**Exercise aim:**
Repeat exactly, and only, the lines below starting at the line that contains "Local Open Scope string_scope." and ending at the line that contains "(f : float).", inclusive of both.

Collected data
Start of Block

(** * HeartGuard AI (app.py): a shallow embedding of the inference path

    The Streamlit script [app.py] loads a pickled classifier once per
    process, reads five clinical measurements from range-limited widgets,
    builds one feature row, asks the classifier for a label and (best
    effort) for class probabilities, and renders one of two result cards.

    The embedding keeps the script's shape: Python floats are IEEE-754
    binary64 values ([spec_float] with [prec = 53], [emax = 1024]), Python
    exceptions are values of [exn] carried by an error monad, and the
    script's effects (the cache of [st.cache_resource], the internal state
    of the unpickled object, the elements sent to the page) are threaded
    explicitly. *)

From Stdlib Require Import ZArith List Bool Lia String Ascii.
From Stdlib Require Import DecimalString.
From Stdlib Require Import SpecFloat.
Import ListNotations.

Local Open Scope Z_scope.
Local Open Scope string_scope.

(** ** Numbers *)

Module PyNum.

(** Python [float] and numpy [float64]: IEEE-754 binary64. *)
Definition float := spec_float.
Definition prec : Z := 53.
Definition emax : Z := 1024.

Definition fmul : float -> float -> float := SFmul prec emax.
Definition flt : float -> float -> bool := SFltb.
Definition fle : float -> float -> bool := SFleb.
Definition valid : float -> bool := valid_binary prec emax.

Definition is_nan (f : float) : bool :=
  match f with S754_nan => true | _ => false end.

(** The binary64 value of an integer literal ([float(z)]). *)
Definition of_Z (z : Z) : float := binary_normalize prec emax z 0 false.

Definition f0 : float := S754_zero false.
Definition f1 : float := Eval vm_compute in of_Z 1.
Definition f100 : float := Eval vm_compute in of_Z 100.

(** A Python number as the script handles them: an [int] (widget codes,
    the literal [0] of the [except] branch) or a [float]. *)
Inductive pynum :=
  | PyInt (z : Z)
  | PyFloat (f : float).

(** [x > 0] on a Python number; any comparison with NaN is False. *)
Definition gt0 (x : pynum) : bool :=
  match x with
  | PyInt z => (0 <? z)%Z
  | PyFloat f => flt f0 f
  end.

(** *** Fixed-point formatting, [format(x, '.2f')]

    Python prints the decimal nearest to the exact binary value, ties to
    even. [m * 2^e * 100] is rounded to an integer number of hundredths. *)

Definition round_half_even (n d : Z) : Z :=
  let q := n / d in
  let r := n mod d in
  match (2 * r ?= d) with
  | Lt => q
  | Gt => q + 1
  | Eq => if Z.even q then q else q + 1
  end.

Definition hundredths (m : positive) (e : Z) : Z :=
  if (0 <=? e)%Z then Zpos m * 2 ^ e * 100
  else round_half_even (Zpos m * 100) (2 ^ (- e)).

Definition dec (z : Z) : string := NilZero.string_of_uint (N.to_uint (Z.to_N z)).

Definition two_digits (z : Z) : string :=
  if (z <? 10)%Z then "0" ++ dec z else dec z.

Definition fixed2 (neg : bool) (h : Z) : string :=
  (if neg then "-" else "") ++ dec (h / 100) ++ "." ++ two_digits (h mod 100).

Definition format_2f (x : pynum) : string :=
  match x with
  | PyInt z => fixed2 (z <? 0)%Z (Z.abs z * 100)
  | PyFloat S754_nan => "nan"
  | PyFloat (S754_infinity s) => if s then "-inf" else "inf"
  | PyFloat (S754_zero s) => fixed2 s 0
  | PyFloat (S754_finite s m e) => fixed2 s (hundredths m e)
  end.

End of Block

**Problem solution:**
Local Open Scope string_scope.

(** ** Numbers *)

Module PyNum.

(** Python [float] and numpy [float64]: IEEE-754 binary64. *)
Definition float := spec_float.
Definition prec : Z := 53.
Definition emax : Z := 1024.

Definition fmul : float -> float -> float := SFmul prec emax.
Definition flt : float -> float -> bool := SFltb.
Definition fle : float -> float -> bool := SFleb.
Definition valid : float -> bool := valid_binary prec emax.

Definition is_nan (f : float) : bool :=
  match f with S754_nan => true | _ => false end.

(** The binary64 value of an integer literal ([float(z)]). *)
Definition of_Z (z : Z) : float := binary_normalize prec emax z 0 false.

Definition f0 : float := S754_zero false.
Definition f1 : float := Eval vm_compute in of_Z 1.
Definition f100 : float := Eval vm_compute in of_Z 100.

(** A Python number as the script handles them: an [int] (widget codes,
    the literal [0] of the [except] branch) or a [float]. *)
Inductive pynum :=
  | PyInt (z : Z)
  | PyFloat (f : float).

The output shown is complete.